Depuis, un nouveau décret, daté du 12 août 2019, est venu spécifier que les IPA pouvaient exercer dans un quatrième domaine: "psychiatrie et santé mentale".
Portant approbation de l'avenant n°7 à la convention nationale organisant les rapports entre les infirmiers libéraux et l'assurance maladie, un arrêté, daté du 30 décembre 2019, a par ailleurs déterminé les modalités d’exercice professionnel et de valorisation associée pour les IPA exerçant à titre libéral.
Et le 12 mars dernier, deux décrets (ici et là) ont été pris concernant le statut d’IPA dans la fonction publique hospitalière (FPH) et les premières grilles de salaires associées. Des rémunérations qui, a indiqué au passage Xavier Gervais sans s’étendre, ont fait grincer bien des dents chez les IPA concernés.
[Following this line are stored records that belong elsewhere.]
Example readBack_odd_product :
  readBack Sim.odd_product = Some ("0403", "", "A1", "RS485_1").
Proof. vm_compute. reflexivity. Qed.

Example readBack_two_line_product :
  readBack Sim.two_line_product = Some ("0403", "6001", "zz", "RS485_1").
Proof. vm_compute. reflexivity. Qed.

(* ================================================================== *)
(** ** Runs on the small machine *)
(* ================================================================== *)

(** A rule without a serial against a device with and without one. *)
Example matchesDevice_serial_presence :
  let rule := UdevRule.mk "x" "0403" "6001" "" "x" "" "" 99 true in
  let device s := DeviceInfo.mk "/dev/ttyUSB0" "" "" "" "0403" "6001" s "" "" ""
                    "" "" "" "" in
  UdevRule.matchesDevice rule (device "X") = false
  /\ UdevRule.matchesDevice rule (device "") = true.
Proof. split; reflexivity. Qed.

(** The scenario of the specification: the rule for the adapter is written
    as [99-easytty-RS485_1.rules] and the reload yields exactly one record. *)
Example scenario_RS485_1 :
  fst (createRule Sim.ftdi "RS485_1" (UdevManager Sim.fresh))
  = Success "Rule created successfully: /dev/RS485_1"
  /\ rules_ Sim.one_rule = [Sim.rule_RS485_1]
  /\ map fst (Sim.files (world Sim.one_rule))
     = ["/etc/udev/rules.d/99-easytty-RS485_1.rules"].
Proof. repeat split; vm_compute; reflexivity. Qed.

(** A run of C5's theorem on a cache that holds a rule.  The user is not root
    and has no [sudo]: [createRule] for a second adapter passes its checks and
    fails in the write, [deleteRule] and [deleteRuleFile] for the cached rule
    fail because the file is still there after [sudo rm], and [deleteRuleFile]
    on a path that does not exist fails at once.  Each time the cache still
    holds the rule. *)
Lemma failed_mutation_keeps_cache_witness :
  rules_ (UdevManager Sim.locked) = [Sim.rule_RS485_1]
  /\ (success (fst (createRule Sim.cp210x "GPS" (UdevManager Sim.locked))) = false
      /\ rules_ (snd (createRule Sim.cp210x "GPS" (UdevManager Sim.locked)))
         = [Sim.rule_RS485_1])
  /\ (success (fst (deleteRule "RS485_1" (UdevManager Sim.locked))) = false
      /\ rules_ (snd (deleteRule "RS485_1" (UdevManager Sim.locked)))
         = [Sim.rule_RS485_1])
  /\ (success (fst (deleteRuleFile "/etc/udev/rules.d/99-easytty-RS485_1.rules"
                      (UdevManager Sim.locked))) = false
      /\ rules_ (snd (deleteRuleFile "/etc/udev/rules.d/99-easytty-RS485_1.rules"
                        (UdevManager Sim.locked)))
         = [Sim.rule_RS485_1])
  /\ deleteRuleFile "/etc/udev/rules.d/99-easytty-gone.rules" (UdevManager Sim.locked)
     = (Failure "Rule file does not exist: /etc/udev/rules.d/99-easytty-gone.rules",
        UdevManager Sim.locked).
Proof.
  assert (Hcache : rules_ (UdevManager Sim.locked) = [Sim.rule_RS485_1])
    by (vm_compute; reflexivity).
  assert (Hc : success (fst (createRule Sim.cp210x "GPS" (UdevManager Sim.locked))) = false)
    by (vm_compute; reflexivity).
  assert (Hd : success (fst (deleteRule "RS485_1" (UdevManager Sim.locked))) = false)
    by (vm_compute; reflexivity).
  assert (Hf : success (fst (deleteRuleFile "/etc/udev/rules.d/99-easytty-RS485_1.rules"
                               (UdevManager Sim.locked))) = false)
    by (vm_compute; reflexivity).
  assert (Hg : os_exists (world (UdevManager Sim.locked))
                 "/etc/udev/rules.d/99-easytty-gone.rules" = false)
    by (vm_compute; reflexivity).
  split; [exact Hcache|].
  split; [split; [exact Hc|]|].
  { exact (eq_trans
             (proj1 (failed_mutation_keeps_cache (UdevManager Sim.locked))
                Sim.cp210x "GPS" Hc) Hcache). }
  split; [split; [exact Hd|]|].
  { exact (eq_trans
             (proj1 (proj2 (failed_mutation_keeps_cache (UdevManager Sim.locked)))
                "RS485_1" Hd) Hcache). }
  split; [split; [exact Hf|]|].
  { exact (eq_trans
             (proj1 (proj2 (proj2 (failed_mutation_keeps_cache (UdevManager Sim.locked))))
                "/etc/udev/rules.d/99-easytty-RS485_1.rules" Hf) Hcache). }
  exact (proj2 (proj2 (proj2 (failed_mutation_keeps_cache (UdevManager Sim.locked))))
           "/etc/udev/rules.d/99-easytty-gone.rules" Hg).
Defined.

(** In that run the failures come after the system was asked: the write of
    [createRule] went through [sudo tee], and the removal through [sudo rm]. *)
Example failed_mutation_after_the_call :
  trace (snd (createRule Sim.cp210x "GPS" (UdevManager Sim.locked)))
  = [EvPopen "date";
     EvSystem (teeCommand "/etc/udev/rules.d/99-easytty-GPS.rules"
                 (ruleContent "Tue Nov  3 06:26:00 UTC 2026" Sim.cp210x "GPS"))]
  /\ trace (snd (deleteRule "RS485_1" (UdevManager Sim.locked)))
     = [EvPopen (rmCommand "/etc/udev/rules.d/99-easytty-RS485_1.rules")].
Proof. split; vm_compute; reflexivity. Qed.



(** A run of C9's theorem: the state after the first [createRule]. *)
Lemma cache_records_complete_witness : Forall complete (rules_ Sim.one_rule).
Proof.
  apply (proj1 cache_records_complete Sim.one_rule).
  unfold Sim.one_rule. apply reach_createRule, reach_new.
Defined.

(* ================================================================== *)
(** ** More of Utils.hpp: trim, split, case, sanitizing, hex ids *)
(* ================================================================== *)

Lemma trim_left_fixed (s : string) :
  starts_nonspace s = true -> utils.trim_left s = s.
Proof.
  destruct s as [|c r]; [discriminate|]. cbn. now destruct (isspace c).
Qed.

Lemma trim_right_fixed (s : string) :
  ends_nonspace s = true -> utils.trim_right s = s.
Proof.
  induction s as [|c r IH]; [discriminate|].
  intros H. rewrite trim_right_cons. destruct r as [|c' r'].
  - cbn in *. apply negb_true_iff in H. now rewrite H.
  - rewrite IH by exact H. reflexivity.
Qed.

Lemma trim_left_starts (s : string) :
  utils.trim_left s = "" \/ starts_nonspace (utils.trim_left s) = true.
Proof.
  induction s as [|c r IH]; [now left|].
  cbn [utils.trim_left]. destruct (isspace c) eqn:E; [exact IH|].
  right. cbn. now rewrite E.
Qed.

Lemma trim_right_ends (s : string) :
  utils.trim_right s = "" \/ ends_nonspace (utils.trim_right s) = true.
Proof.
  induction s as [|c r IH]; [now left|].
  rewrite trim_right_cons.
  destruct (utils.trim_right r) as [|c' r'] eqn:E; cbn [empty andb].
  - destruct (isspace c) eqn:Ec; [now left|]. right. cbn. now rewrite Ec.
  - right. destruct IH as [IH|IH]; [discriminate|]. exact IH.
Qed.

Lemma trim_right_starts (s : string) :
  starts_nonspace s = true -> starts_nonspace (utils.trim_right s) = true.
Proof.
  destruct s as [|c r]; [discriminate|]. cbn [starts_nonspace]. intros H.
  rewrite trim_right_cons. apply negb_true_iff in H. rewrite H, andb_false_r.
  cbn. now rewrite H.
Qed.

Lemma trim_left_blank (s : string) :
  utils.trim_left s = "" <-> forallb_str isspace s = true.
Proof.
  induction s as [|c r IH]; [easy|].
  cbn [utils.trim_left forallb_str]. destruct (isspace c); cbn [andb].
  - exact IH.
  - split; discriminate.
Qed.

(** X1.  [trim] removes exactly the white space around a text: the result is
    empty or begins and ends with a character that is not white space, it is
    empty exactly for a text of white space only, a text without white space
    at its ends is returned as it is, and trimming twice changes nothing. *)
Theorem trim_spec (s : string) :
  (utils.trim s = ""
   \/ (starts_nonspace (utils.trim s) = true /\ ends_nonspace (utils.trim s) = true))
  /\ (utils.trim s = "" <-> forallb_str isspace s = true)
  /\ (starts_nonspace s = true -> ends_nonspace s = true -> utils.trim s = s)
  /\ utils.trim (utils.trim s) = utils.trim s.
Proof.
  assert (Hshape : utils.trim s = ""
            \/ (starts_nonspace (utils.trim s) = true
                /\ ends_nonspace (utils.trim s) = true)).
  { unfold utils.trim. destruct (trim_left_starts s) as [E|E].
    - left. now rewrite E.
    - destruct (trim_right_ends (utils.trim_left s)) as [E'|E']; [now left|].
      right. split; [now apply trim_right_starts | exact E']. }
  assert (Hfix : forall t, starts_nonspace t = true -> ends_nonspace t = true ->
                           utils.trim t = t).
  { intros t H1 H2. unfold utils.trim. now rewrite trim_left_fixed, trim_right_fixed. }
  split; [exact Hshape|]. split; [|split].
  - rewrite <- trim_left_blank. unfold utils.trim. split.
    + intros E. destruct (trim_left_starts s) as [E'|E']; [exact E'|].
      apply trim_right_starts in E'. rewrite E in E'. discriminate.
    + intros ->. reflexivity.
  - apply Hfix.
  - destruct Hshape as [->|[H1 H2]]; [reflexivity | now apply Hfix].
Qed.

Lemma split_nil (s : string) (d : ascii) : utils.split s d = [] -> s = "".
Proof.
  destruct s as [|c r]; [reflexivity|]. cbn [utils.split].
  destruct (c =? d)%char; [discriminate|].
  destruct (utils.split r d); discriminate.
Qed.

Lemma split_tokens_free (s : string) (d : ascii) :
  Forall (fun t => delimiter_free d t = true) (utils.split s d).
Proof.
  induction s as [|c r IH]; [constructor|].
  cbn [utils.split]. destruct (c =? d)%char eqn:E.
  - constructor; [reflexivity | exact IH].
  - destruct (utils.split r d) as [|t ts].
    + repeat constructor. cbn. now rewrite E.
    + inversion IH as [|? ? Ht Hts]; subst. constructor; [|exact Hts].
      unfold delimiter_free in *. cbn. now rewrite E, Ht.
Qed.

Lemma split_join (d : ascii) (tokens : list string) :
  Forall (fun t => delimiter_free d t = true) tokens ->
  utils.split (joinTokens d tokens) d = tokens.
Proof.
  induction 1 as [|t ts Ht _ IH]; [reflexivity|].
  cbn [joinTokens fold_right]. fold (joinTokens d ts).
  induction t as [|c t IHt].
  - cbn [append utils.split]. now rewrite Ascii.eqb_refl, IH.
  - unfold delimiter_free in Ht. cbn [forallb_str] in Ht.
    apply andb_true_iff in Ht. destruct Ht as [Hc Ht]. apply negb_true_iff in Hc.
    cbn [append utils.split]. rewrite Hc, (IHt Ht). reflexivity.
Qed.

Lemma join_split (s : string) (d : ascii) :
  joinTokens d (utils.split s d) = s
  \/ joinTokens d (utils.split s d) = (s ++ String d "")%string.
Proof.
  induction s as [|c r IH]; [now left|].
  cbn [utils.split]. destruct (c =? d)%char eqn:E.
  - apply Ascii.eqb_eq in E. subst c. cbn [joinTokens fold_right append].
    fold (joinTokens d (utils.split r d)).
    destruct IH as [->| ->]; [now left | now right].
  - destruct (utils.split r d) as [|t ts] eqn:Es.
    + apply split_nil in Es. subst r. now right.
    + cbn [joinTokens fold_right append] in *.
      destruct IH as [->| ->]; [now left | now right].
Qed.

(** X2.  [split] cuts a text at the delimiter: no token holds the delimiter;
    writing every token followed by the delimiter gives the text back, with
    one delimiter added at the end unless the text is empty or ends in one;
    and tokens that hold no delimiter, each followed by the delimiter, are
    split into exactly these tokens.  The empty text has no tokens. *)
Theorem split_spec (d : ascii) :
  (forall s, Forall (fun t => delimiter_free d t = true) (utils.split s d))
  /\ (forall s, joinTokens d (utils.split s d) = s
                \/ joinTokens d (utils.split s d) = (s ++ String d "")%string)
  /\ (forall tokens, Forall (fun t => delimiter_free d t = true) tokens ->
                     utils.split (joinTokens d tokens) d = tokens)
  /\ (forall s, utils.split s d = [] <-> s = "").
Proof.
  split; [intros s; apply split_tokens_free|].
  split; [intros s; apply join_split|].
  split; [apply split_join|].
  intros s. split; [apply split_nil | now intros ->].
Qed.

Lemma prefix_iff (p s : string) :
  prefix p s = true <-> exists t, s = (p ++ t)%string.
Proof.
  revert s. induction p as [|c p IH]; intros s.
  - split; [intros _; now exists s | now destruct s].
  - destruct s as [|c' s]; cbn [prefix append].
    + split; [discriminate | intros [t Ht]; discriminate].
    + destruct (ascii_dec c c') as [->|Hne].
      * rewrite IH. split; intros [t Ht]; exists t; congruence.
      * split; [discriminate | intros [t Ht]; congruence].
Qed.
"Quid de l’IPA en gérontologie, me direz-vous? Officiellement, toujours rien", a reconnu Xavier Gervais. Dans son rapport remis en octobre 2019 à Agnès Buzyn, Myriam El Khomri préconisait certes que "la possibilité d’exercer en tant qu’infirmière en pratique avancée en gérontologie (Ipag) en établissement ou à domicile devrait être effective dès 2021" -proposition déjà formulée par le rapport Libault, et par la Société française de gériatrie et de gérontologie (SFGG). Mais rien.
"Il n’empêche", juge le représentant de la Ffamco-Ehpad: "A parcourir la liste des ‘pathologies chroniques stabilisées’, premier domaine d’intervention des IPA, vous le constatez comme moi, celles-ci concernent en premier lieu les personnes âgées… et donc nombre de résidents d’Ehpad". De là à envisager de recruter un "simple" IPA? Et pourquoi pas, plaide Xavier Gervais.
"Ces IPA cliniquement très bien formés aux polypathologies dont souffrent nombre de résidents ne sont-ils pas les infirmiers référents thématiques dont on rêvait tous en Ehpad?" Mais le vice-président de la Ffamco-Ehpad y met une condition: non pas "une IPA à la place d’une Idec [infirmière coordinatrice]" mais bien "une IPA et une Idec". Objectif: "que, l’IPA assurant le suivi clinique de ces résidents, l’Idec puisse enfin se consacrer totalement à ses missions de coordination", ainsi que "le médecin coordonnateur".
L’auditoire a opiné: ce nouvel exercice "est franchement une très bonne nouvelle." Mais une question a agité les rangs: "Qui pourra se payer ces professionnels?!" "C’est bien là que le bât blesse", a reconnu Xavier Gervais.
Qu’imaginer alors? Les pistes peinent à se dessiner. "Peut-être est-ce envisageable dans le cadre d’un CPOM [contrat pluriannuel d'objectifs et de moyens] incluant le montage d’un ‘projet qualitatif’", a suggéré le représentant de la Ffamco-Ehpad. "Peut-être", mais "peut-être seulement", a semblé souffler l’auditoire pensif.
Les premières promotions d’IPA sont là, tout juste diplômées -"encore peu nombreux, quelques 300 professionnels pour le moment". Mais il reste difficile de savoir s’ils seront concrètement employés en Ehpad. Vaut-il mieux compter sur les interactions qui se noueront avec ceux qui, "qui sait, seront en poste en service hospitalier, ou en équipe mobile de gériatrie?", s’est interrogé un participant à la journée. "Pour le moment, peut-être", lui a répondu son voisin.